» **Task to carry out**: Look for "KeyError" in the records and copy every line that has it.

» **Data supplied**:
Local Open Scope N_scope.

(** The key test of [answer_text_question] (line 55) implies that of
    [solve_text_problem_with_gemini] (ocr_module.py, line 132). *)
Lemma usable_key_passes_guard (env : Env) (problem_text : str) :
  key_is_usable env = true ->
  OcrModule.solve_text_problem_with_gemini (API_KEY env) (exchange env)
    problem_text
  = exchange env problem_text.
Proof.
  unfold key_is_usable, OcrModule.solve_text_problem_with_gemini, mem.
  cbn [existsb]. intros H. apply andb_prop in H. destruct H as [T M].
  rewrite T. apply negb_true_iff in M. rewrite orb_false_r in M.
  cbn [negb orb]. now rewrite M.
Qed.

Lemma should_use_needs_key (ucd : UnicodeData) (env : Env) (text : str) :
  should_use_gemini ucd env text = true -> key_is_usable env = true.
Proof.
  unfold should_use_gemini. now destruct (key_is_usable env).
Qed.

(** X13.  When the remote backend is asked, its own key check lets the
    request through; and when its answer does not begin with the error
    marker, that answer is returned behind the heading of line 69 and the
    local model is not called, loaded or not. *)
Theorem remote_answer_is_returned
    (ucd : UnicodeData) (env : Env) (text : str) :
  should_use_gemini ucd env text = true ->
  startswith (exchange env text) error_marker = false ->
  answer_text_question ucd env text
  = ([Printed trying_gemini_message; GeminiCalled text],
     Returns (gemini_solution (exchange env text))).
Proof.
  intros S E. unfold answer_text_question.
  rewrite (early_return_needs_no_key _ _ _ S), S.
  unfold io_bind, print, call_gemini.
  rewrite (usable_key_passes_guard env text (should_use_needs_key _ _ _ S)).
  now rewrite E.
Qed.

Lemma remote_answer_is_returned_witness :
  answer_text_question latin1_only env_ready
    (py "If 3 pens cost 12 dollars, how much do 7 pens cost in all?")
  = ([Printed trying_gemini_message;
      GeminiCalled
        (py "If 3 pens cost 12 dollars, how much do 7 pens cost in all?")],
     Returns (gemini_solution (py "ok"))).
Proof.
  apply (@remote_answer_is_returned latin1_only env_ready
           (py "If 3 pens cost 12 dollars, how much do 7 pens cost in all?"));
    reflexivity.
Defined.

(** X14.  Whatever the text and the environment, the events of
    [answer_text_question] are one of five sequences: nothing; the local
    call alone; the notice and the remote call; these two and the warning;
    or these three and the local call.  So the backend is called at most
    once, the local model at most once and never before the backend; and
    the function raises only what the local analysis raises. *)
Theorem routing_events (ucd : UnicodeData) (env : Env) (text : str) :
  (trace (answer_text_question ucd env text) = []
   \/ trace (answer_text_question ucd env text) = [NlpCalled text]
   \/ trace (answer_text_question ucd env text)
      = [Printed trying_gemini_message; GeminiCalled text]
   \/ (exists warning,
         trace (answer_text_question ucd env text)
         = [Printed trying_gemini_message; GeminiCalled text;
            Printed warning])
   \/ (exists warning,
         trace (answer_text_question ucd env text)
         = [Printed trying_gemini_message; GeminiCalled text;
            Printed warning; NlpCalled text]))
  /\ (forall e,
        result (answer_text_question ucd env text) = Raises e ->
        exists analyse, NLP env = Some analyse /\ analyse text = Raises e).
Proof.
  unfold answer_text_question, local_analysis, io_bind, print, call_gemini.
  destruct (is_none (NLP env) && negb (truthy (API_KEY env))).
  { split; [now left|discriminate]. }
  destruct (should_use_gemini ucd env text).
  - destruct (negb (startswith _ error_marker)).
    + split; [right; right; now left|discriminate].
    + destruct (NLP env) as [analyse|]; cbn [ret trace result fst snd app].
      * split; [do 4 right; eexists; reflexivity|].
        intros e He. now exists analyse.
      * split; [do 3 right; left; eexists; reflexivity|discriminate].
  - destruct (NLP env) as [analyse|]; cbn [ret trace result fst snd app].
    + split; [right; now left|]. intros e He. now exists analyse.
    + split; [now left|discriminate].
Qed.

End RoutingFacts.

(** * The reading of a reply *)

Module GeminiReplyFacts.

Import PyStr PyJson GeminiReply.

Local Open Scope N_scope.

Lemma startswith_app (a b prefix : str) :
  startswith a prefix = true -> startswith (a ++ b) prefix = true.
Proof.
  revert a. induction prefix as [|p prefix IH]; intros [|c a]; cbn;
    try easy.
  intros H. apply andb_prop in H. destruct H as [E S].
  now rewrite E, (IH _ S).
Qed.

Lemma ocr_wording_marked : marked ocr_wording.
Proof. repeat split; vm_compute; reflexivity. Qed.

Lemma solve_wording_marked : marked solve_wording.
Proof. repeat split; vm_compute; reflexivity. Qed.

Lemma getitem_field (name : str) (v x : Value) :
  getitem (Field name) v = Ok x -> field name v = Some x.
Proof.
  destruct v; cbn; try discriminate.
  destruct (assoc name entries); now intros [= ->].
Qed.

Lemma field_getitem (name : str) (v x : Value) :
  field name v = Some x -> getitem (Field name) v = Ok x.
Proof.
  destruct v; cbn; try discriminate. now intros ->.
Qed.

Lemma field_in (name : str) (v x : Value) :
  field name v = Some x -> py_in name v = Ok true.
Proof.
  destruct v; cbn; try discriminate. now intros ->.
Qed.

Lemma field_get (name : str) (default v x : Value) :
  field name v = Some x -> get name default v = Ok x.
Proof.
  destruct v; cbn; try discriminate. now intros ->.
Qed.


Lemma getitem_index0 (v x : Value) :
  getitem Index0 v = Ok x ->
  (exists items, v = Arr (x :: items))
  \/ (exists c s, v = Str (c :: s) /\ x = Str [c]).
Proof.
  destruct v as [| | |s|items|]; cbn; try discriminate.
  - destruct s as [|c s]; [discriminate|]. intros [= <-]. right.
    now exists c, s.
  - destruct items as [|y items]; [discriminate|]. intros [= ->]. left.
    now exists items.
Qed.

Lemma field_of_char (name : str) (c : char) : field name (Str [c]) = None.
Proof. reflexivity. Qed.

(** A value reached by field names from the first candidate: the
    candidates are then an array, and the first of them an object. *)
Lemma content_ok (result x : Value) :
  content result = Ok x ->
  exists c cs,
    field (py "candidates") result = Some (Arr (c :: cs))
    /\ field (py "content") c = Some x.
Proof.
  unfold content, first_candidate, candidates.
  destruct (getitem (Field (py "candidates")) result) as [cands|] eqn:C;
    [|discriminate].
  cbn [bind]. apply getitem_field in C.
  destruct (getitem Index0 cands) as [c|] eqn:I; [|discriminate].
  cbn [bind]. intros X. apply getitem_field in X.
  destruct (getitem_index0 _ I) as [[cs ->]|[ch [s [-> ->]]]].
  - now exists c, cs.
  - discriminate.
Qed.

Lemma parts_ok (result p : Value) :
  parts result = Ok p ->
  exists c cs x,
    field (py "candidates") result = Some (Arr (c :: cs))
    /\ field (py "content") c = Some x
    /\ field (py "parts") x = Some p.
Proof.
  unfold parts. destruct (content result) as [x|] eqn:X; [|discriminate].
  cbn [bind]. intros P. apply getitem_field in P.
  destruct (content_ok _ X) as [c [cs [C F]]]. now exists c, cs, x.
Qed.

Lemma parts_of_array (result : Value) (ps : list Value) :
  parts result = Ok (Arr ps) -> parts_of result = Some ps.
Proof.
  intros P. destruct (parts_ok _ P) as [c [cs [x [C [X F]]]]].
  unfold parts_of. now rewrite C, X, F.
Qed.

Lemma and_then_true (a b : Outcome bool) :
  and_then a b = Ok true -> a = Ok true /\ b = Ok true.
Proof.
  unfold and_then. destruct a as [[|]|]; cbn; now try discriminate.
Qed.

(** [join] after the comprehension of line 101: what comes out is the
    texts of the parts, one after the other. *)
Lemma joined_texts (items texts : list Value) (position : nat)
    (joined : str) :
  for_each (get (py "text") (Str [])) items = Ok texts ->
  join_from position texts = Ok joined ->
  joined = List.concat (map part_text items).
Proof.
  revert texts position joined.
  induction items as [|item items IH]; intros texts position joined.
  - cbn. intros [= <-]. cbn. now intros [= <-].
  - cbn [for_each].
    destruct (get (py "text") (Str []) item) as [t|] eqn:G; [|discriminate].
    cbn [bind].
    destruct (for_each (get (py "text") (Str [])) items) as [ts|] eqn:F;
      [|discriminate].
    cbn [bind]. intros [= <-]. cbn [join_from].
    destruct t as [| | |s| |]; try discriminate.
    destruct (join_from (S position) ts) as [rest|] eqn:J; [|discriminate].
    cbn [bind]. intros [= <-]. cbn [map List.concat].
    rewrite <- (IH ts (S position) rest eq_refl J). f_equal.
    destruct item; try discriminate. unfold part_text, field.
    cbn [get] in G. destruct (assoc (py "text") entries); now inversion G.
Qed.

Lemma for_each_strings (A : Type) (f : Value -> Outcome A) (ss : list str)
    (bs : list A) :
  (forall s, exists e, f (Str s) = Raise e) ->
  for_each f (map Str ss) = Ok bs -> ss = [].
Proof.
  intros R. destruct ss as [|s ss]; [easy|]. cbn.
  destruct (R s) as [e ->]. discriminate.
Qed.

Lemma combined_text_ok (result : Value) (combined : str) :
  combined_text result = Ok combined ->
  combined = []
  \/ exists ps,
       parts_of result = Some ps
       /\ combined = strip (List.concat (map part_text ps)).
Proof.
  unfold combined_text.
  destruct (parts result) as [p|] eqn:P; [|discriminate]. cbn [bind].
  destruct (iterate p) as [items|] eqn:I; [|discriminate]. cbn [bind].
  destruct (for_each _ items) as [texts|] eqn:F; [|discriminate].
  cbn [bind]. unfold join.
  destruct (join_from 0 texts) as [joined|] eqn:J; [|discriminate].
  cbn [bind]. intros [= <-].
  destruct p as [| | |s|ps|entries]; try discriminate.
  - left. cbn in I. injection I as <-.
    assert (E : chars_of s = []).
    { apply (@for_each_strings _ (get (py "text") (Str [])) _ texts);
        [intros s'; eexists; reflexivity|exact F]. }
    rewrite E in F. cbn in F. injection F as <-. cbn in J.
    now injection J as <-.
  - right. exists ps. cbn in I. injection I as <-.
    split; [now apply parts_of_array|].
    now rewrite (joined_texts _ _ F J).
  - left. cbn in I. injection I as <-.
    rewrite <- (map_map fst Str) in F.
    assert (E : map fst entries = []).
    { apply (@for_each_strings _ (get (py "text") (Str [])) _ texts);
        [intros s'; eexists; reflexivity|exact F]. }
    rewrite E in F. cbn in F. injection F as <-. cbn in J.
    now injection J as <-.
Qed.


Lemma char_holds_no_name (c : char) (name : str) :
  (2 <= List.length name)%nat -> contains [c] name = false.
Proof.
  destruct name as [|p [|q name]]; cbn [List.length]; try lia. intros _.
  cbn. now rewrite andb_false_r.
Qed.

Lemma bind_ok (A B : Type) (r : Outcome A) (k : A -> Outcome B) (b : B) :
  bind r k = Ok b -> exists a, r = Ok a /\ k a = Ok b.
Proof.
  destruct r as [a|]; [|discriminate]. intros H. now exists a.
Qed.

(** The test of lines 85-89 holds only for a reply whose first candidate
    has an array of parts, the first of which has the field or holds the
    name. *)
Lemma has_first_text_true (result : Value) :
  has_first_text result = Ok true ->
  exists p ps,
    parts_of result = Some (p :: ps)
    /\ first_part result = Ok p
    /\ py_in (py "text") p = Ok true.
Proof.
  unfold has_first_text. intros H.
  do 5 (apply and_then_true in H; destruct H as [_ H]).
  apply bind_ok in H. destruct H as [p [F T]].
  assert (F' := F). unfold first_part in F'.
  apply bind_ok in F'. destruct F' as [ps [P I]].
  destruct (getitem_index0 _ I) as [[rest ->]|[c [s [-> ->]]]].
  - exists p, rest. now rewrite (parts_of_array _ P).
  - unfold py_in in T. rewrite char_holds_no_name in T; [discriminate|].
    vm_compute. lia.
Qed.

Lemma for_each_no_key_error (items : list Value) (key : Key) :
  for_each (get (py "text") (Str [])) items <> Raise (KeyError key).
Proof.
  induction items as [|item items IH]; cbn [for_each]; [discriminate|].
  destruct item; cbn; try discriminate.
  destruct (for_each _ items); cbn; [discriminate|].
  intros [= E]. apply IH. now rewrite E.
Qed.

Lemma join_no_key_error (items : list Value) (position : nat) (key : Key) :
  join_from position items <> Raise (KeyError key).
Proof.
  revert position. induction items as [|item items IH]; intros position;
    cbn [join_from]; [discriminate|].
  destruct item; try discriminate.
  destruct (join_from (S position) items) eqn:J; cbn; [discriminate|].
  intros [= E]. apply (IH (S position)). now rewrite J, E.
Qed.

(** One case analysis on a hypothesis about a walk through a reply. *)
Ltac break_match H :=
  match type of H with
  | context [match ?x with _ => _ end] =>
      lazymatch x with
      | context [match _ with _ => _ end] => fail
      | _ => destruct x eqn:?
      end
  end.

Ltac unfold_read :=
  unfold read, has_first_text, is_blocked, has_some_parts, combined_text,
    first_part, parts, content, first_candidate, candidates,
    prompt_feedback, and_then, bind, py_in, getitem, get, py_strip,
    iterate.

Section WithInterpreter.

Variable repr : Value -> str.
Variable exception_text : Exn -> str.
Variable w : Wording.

» **Written response**:
  for_each (get (py "text") (Str [])) items <> Raise (KeyError key).
  join_from position items <> Raise (KeyError key).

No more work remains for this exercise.